Remember that if something seems too good to be true, it probably is. If you’re being offered 498,563% APY, you’re probably on thin ice. 

setApprovalForAll: Making it easier to know what you’re approving in GPEX Wallet

If you’re not familiar with Ethereum smart contract code, setApprovalForAll may look mildly bewildering, but it’s worth knowing about if you interact with dapps. 

This is a function in the ERC-721 and ERC-1155 standards (which relate specifically to NFTs) that enables you to grant or revoke other addresses the ability to manage all of your NFTs associated with a specific smart contract. 

One of the most common applications for this function is NFT marketplaces. When you sell an NFT on a platform such as OpenSea, you need to allow the dapp to access and transfer that NFT to the buyer when it sells. Such platforms often request access to all the NFTs of that type (i.e. originating from the same smart contract). For you, the user, this is generally inconsequential — we trust large platforms such as OpenSea not to overstep the boundary and remove NFTs that they shouldn’t. 
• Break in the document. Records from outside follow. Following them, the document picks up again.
Definition sys_p_kill (fuel : nat) (n sig : Z) : M kst Z :=
  if (sig <? 0) || (sig >=? NSIG) then mret EBADARG
  else
    c ← mgets curproc;
    mwhen ((sig =? SIGSEGV) || (sig =? SIGBUS)) (save_exception c) ;;
    r ← (if n <? 0 then killgroup (s16 (- n)) sig 0
         else if n =? 0 then rc ← getp c; killgroup (pgrp rc) sig 0
         else
           p ← pid2proc n;
           match p with
           | None => mret ENOENT
           | Some p => kill_one c p sig
           end);
    mwhen (r =? E_OK) (check_sigs fuel) ;;
    mret r.

(** [act] is the new action; the second result is [*oact]. *)
Definition sys_p_sigaction (sig : Z) (act : option sigaction) (oact : bool) :
    M kst (Z * option sigaction) :=
  p ← mgets curproc;
  r ← getp p;
  massert (bool_decide (p_sigacts r ≠ None)) ;;
  if (sig <? 1) || (sig >=? NSIG) then mret (EBADARG, None)
  else if bool_decide (act ≠ None) && ((sig =? SIGKILL) || (sig =? SIGSTOP))
  then mret (EACCES, None)
  else
    old ← SIGACTION p sig;
    let out := if oact then Some (set_sa_flags (Z.land (sa_flags old) SAUSER) old)
               else None in
    match act with
    | None => mret (E_OK, out)
    | Some act =>
        mod_action p sig (λ a, mk_sigaction (sa_handler act)
          (Z.land (sa_mask act) (not32 UNMASKABLE))
          (Z.lor (Z.land (sa_flags a) (not16 SAUSER)) (Z.land (sa_flags act) SAUSER))) ;;
        mwhen (sa_handler act =? SIG_IGN)
          (modp p (λ r, set_sigpending (Z.land (sigpending r) (not32 (bit sig))) r)) ;;
        modp p (λ r, set_p_sigmask (Z.land (p_sigmask r) (not32 (bit sig))) r) ;;
        mret (E_OK, out)
    end.

Definition sys_p_signal (sig handler : Z) : M kst Z :=
  p ← mgets curproc;
  r ← getp p;
  match p_sigacts r with
  | None => mpanic
  | Some sa =>
      s ← mderef (λ k, sigactss k !! sa);
      massert (sg_links s >? 0) ;;
      if (sig <? 1) || (sig >=? NSIG) then mret EBADARG
      else if (sig =? SIGKILL) || (sig =? SIGSTOP) then mret EACCES
      else
        old ← SIGACTION p sig;
        mod_action p sig (λ _, mk_sigaction handler 0 0) ;;
        mwhen (handler =? SIG_IGN)
          (modp p (λ r, set_sigpending (Z.land (sigpending r) (not32 (bit sig))) r)) ;;
        modp p (λ r, set_p_sigmask (Z.land (p_sigmask r) (not32 (bit sig))) r) ;;
        mret (sa_handler old)
  end.

Definition sys_p_sigblock (mask : Z) : M kst Z :=
  p ← mgets curproc;
  r ← getp p;
  let mask := Z.land mask (not32 UNMASKABLE) in
  modp p (λ r, set_p_sigmask (Z.lor (p_sigmask r) mask) r) ;;
  mret (p_sigmask r).

Definition sys_p_sigsetmask (fuel : nat) (mask : Z) : M kst Z :=
  p ← mgets curproc;
  r ← getp p;
  modp p (set_p_sigmask (Z.land mask (not32 UNMASKABLE))) ;;
  check_sigs fuel ;;
  mret (p_sigmask r).

Definition sys_p_sigpending (fuel : nat) : M kst Z :=
  p ← mgets curproc;
  check_sigs fuel ;;
  r ← getp p;
  mret (Z.land (sigpending r) (not32 1)).

Definition sys_p_sigpause (fuel : nat) (mask : Z) : M kst Z :=
  p ← mgets curproc;
  r ← getp p;
  let oldmask := p_sigmask r in
  modp p (set_p_sigmask (Z.land mask (not32 UNMASKABLE))) ;;
  r ← getp p;
  (if negb (Z.land (sigpending r) (not32 (p_sigmask r)) =? 0)
   then check_sigs fuel
   else sleep_until IO_Q (-1)) ;;
  modp p (set_p_sigmask oldmask) ;;
  check_sigs fuel ;;
  mret E_OK.
End delivery.

(** ** Posting a signal *)

Lemma SIGACTION_run k p r a act sig :
  procs k !! p = Some r → p_sigacts r = Some a → lookup_action k a sig = Some act →
  SIGACTION p sig k = Some (act, k).
Proof.
  intros Hr Ha Hact. unfold SIGACTION. erewrite bind_run by by apply getp_run.
  rewrite Ha. by apply (mderef_run (λ k, lookup_action k a sig)).
Qed.

(** The process waits, and would be made ready by a signal. *)
Definition asleep (r : proc) : bool :=
  negb (wait_q r =? CURPROC_Q) && negb (wait_q r =? READY_Q).
Definition awake_queues (p : ptr) (r : proc) (Q : Z → list ptr) : Z → list ptr :=
  if asleep r then moved (wait_q r) (without p (Q (wait_q r))) [p] Q else Q.

(** The other processes stay on their queues when [p] becomes ready. *)
Lemma moved_wait_q k k' Q que p q r r' :
  queues_ok k Q → queues_ok k' (moved que (without p (Q que)) [p] Q) →
  0 < que < NUM_QUEUES → que ≠ READY_Q → q ≠ p →
  procs k !! q = Some r → procs k' !! q = Some r' → wait_q r' = wait_q r.
Proof.
  set (Q' := moved _ _ _ _). intros Hok Hok' Hb Hne Hq Hr Hr'.
  assert (∀ n, 0 < n < NUM_QUEUES → q ∈ Q n ↔ q ∈ Q' n) as Hin.
  { intros n Hn. unfold Q'. destruct (decide (n = READY_Q)) as [->|Hn1].
    - rewrite moved_ready. set_solver.
    - destruct (decide (n = que)) as [->|Hn2].
      + rewrite moved_que by done. unfold without. rewrite list_elem_of_filter. tauto.
      + by rewrite moved_other. }
  destruct (decide (wait_q r = CURPROC_Q)) as [Hw|Hw].
  - destruct (decide (wait_q r' = CURPROC_Q)) as [Hw'|Hw']; [congruence|].
    destruct (qok_all k' Q' Hok' q r' Hr' Hw') as [Hb' Hi].
    apply Hin in Hi; [|done]. symmetry. by rewrite (queue_elem_iff k Q) in Hi.
  - destruct (qok_all k Q Hok q r Hr Hw) as [Hb' Hi].
    apply Hin in Hi; [|done]. by rewrite (queue_elem_iff k' Q') in Hi.
Qed.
And, like we said, generally it ends there. However—like many areas of web3—this is a potential opening for scammers; either by exploiting an existing dapp to which many wallets have already granted access to all tokens of a certain type, or by luring you into granting approval to a malicious dapp. 

Given that this function allows access to all tokens associated with the contract, two things should cross your mind when you’re presented with it:

– Does the dapp I’m interacting with actually need access to all of my tokens? 

– Is this a legitimate, non-malicious site that isn’t trying to scam me? 

We can’t protect you from the risks inherent in using web3: as the owner of a self-custodial wallet, that responsibility lies with you. However, with changes such as this, we’re working to equip you with the information you need to stay vigilant and aware of exactly what you’re doing.